>I think that this feeling is partly a remnant of the "every object must be
>useful in a puzzle" mentality. There are a zillion things in Legend that
>have nothing to do with puzzles. People seem to be able to handle that.
>But likewise, there are some things in there only for the sake of the
>setting. What happens to the old guy on the couch on Foon is not important
>--- he isn't there for the sake of the plot. He's there for other reasons.
<SPOILER WARNING, as if it were necessary at this point.>
An interesting point about the guy on the couch: I kept trying to get him
to react to something. All through the game - and I discovered Foon before
I discovered Terminal Velocity - I kept coming back to him. Why? Because
of a mistaken idea that he was part of a puzzle. They way I had it figured,
he would call off the dog, enabling me to visit Cassandra and her eggplant.
(Eggplants were predictably essential.) Every time I learned about a new
EV station, I would try it out on him. It never worked.
Because I thought he was puzzle fodder, it took me a couple of days after
completing the game to see him in the light of the game's thematic content.
Make of this what you will. The good side of it is that it helps to make
it a work that you keep thinking about afterwards.

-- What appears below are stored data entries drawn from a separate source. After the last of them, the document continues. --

(** How [axios.get] settles on a 2xx response whose text is not JSON:
    with the settings of the call (none given, so the defaults) the
    promise is fulfilled and [response.data] is the text itself. *)
Definition malformedBody (text : string) : Settled FeedBody :=
  Fulfilled (OtherBody (JS.Str text)).

Definition loadPosts (settles : Settled FeedBody) : Handler.M State unit :=
  setLoading true ;;
  setError None ;;
  Handler.try_catch_finally
    (response_data <- Handler.await (HttpGet (API_BASE ++ "/blogpost/?detailed=true")) settles ;;
     setPosts (if Array_isArray response_data then elements response_data else []))
    (fun err =>
       Handler.emit (ConsoleError "Failed to load blog posts" err) ;;
       setError (Some "Unable to load the blog feed right now. Please try again."))
    (setLoading false).

Definition handleAddBlog : Handler.M State unit :=
  Handler.emit (NavigateTo "/blog/create").

(** [loadPosts] up to its [await]: what has happened, and what React
    shows, while the request is pending. *)
Definition loadPosts_pending : Handler.M State unit :=
  setLoading true ;;
  setError None ;;
  Handler.emit (HttpGet (API_BASE ++ "/blogpost/?detailed=true")).

End Env.

(** ** The feed sorter *)
Section Sorter.
(** [new Date(timestamp).getTime()] *)
Variable getTime : string -> JS.Number.
(** * financa: the dashboard aggregation, the transaction filter and the
      default-category seeding, embedded from the JavaScript sources

    Sources embedded here:
    - [src/screens/DashboardScreen.js]   balance, [processMonthlyData],
      [calculateHighlights];
    - [src/screens/TransactionsScreen.js] [filterTransactions];
    - [src/contexts/AuthContext.js]      [createDefaultCategories], [signUp],
      [signIn], [signOut], [createCategoriesForExistingUser], [getSession] and
      the handler of [onAuthStateChange];
    - [src/screens/ExpensesScreen.js], [src/screens/IncomesScreen.js]
      [handleAmountChange], [loadCategories], [handleSubmit];
    - [src/screens/RegisterScreen.js], LoginScreen  [handleRegister],
      [handleLogin].

    Conventions of the embedding.
    - The store holds an amount as a decimal with two places; a row keeps it
      as the integer count of its hundredths ([Z]).  The client reads it as a
      JavaScript number, an IEEE 754 binary64 value ([asNumber]), and [+] and
      [-] on numbers are the binary64 operations of Rocq's primitive floats,
      rounding to nearest, ties to even.
    - A [Date] object is its time value: milliseconds since
      1970-01-01T00:00:00Z ([Z]).  The device's zone is a fixed offset
      [LocalTZA] in milliseconds (no daylight-saving change).
    - A plain object used as a dictionary is the list of its own properties in
      creation order; where the source reads a key that may be inherited from
      [Object.prototype] the lookup follows the prototype too. *)

From Stdlib Require Import ZArith List String Ascii Bool Lia Permutation DecimalString.
From Stdlib Require Floats.
Import ListNotations.
Local Open Scope string_scope.
Local Open Scope Z_scope.

(** ** Calendar dates and time values *)

Module Calendar.

(** A date as the store returns it, the text [YYYY-MM-DD]. *)
Record CivilDate : Type := mkDate { year : Z; month : Z; day : Z }.

Definition msPerDay : Z := 86400000.

Definition isLeap (y : Z) : bool :=
  ((y mod 4 =? 0) && negb (y mod 100 =? 0)) || (y mod 400 =? 0).

Definition daysInMonth (y m : Z) : Z :=
  if m =? 2 then (if isLeap y then 29 else 28)
  else if (m =? 4) || (m =? 6) || (m =? 9) || (m =? 11) then 30
  else 31.

Definition validDate (d : CivilDate) : bool :=
  (1 <=? month d) && (month d <=? 12) &&
  (1 <=? day d) && (day d <=? daysInMonth (year d) (month d)).

(** Day number of a proleptic Gregorian date, 0 at 1970-01-01 (what ECMAScript
    calls [MakeDay]); years are counted from March inside 400-year eras:
    [yoe] is the year of the era, [mp] the month from March, [doe] the day of
    the era. *)
Definition doe_of (yoe mp d : Z) : Z :=
  yoe * 365 + yoe / 4 - yoe / 100 + ((153 * mp + 2) / 5 + d - 1).

Definition days_from_civil (d : CivilDate) : Z :=
  let y := if month d <=? 2 then year d - 1 else year d in
  let era := y / 400 in
  let yoe := y - era * 400 in
  let mp := if month d <=? 2 then month d + 9 else month d - 3 in
  era * 146097 + doe_of yoe mp (day d) - 719468.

>Second, I thought that the Squirt puzzle would be more than interesting
>enough, and more than time-consuming enough. Aside from perhaps the
>CraneMaster, I was most proud of Squirt --- I think that's my most inspired
>puzzle. And wasn't I peeved when I found out about the mouse in Curses! I
>didn't know Graham had already beaten me to it...
Squirt was the better puzzle, though. The mouse was flawed by the
"guess-the-syntax" aspect of the puzzle, not to mention the inconsistency
with Infocom command interpretation. (That is, you couldn't give the mouse
multiple commands on a line; "mouse, w. e" would parse as "mouse, w."
followed by "e", which is inconsistent with Enchanter, where you have to
give multiple commands to the turtle in yet another similar puzzle. I
wouldn't mind this so much if Inform didn't make such a big deal about its
Infocom compatibility. But I digress.)
Speaking to the thematic issues, though, I wonder what you were trying to
say there. Squirt is such an obvious artifact of Technology, and yet is
crucial to the final victory. Technology working against itself? Come to
think of it, the two largest forces for good in the game - JC and Kuulest -
exist only as electronic constructs, protectors of the human spirit in the
same medium as its oppressors. And both sides of the struggle are mysterious
and possibly ancient in origin.
Hmmm... two sides to the disk, white and yolk^H^H^H^Hblack...
Ah well. A game that bears some afterthought. What a concept.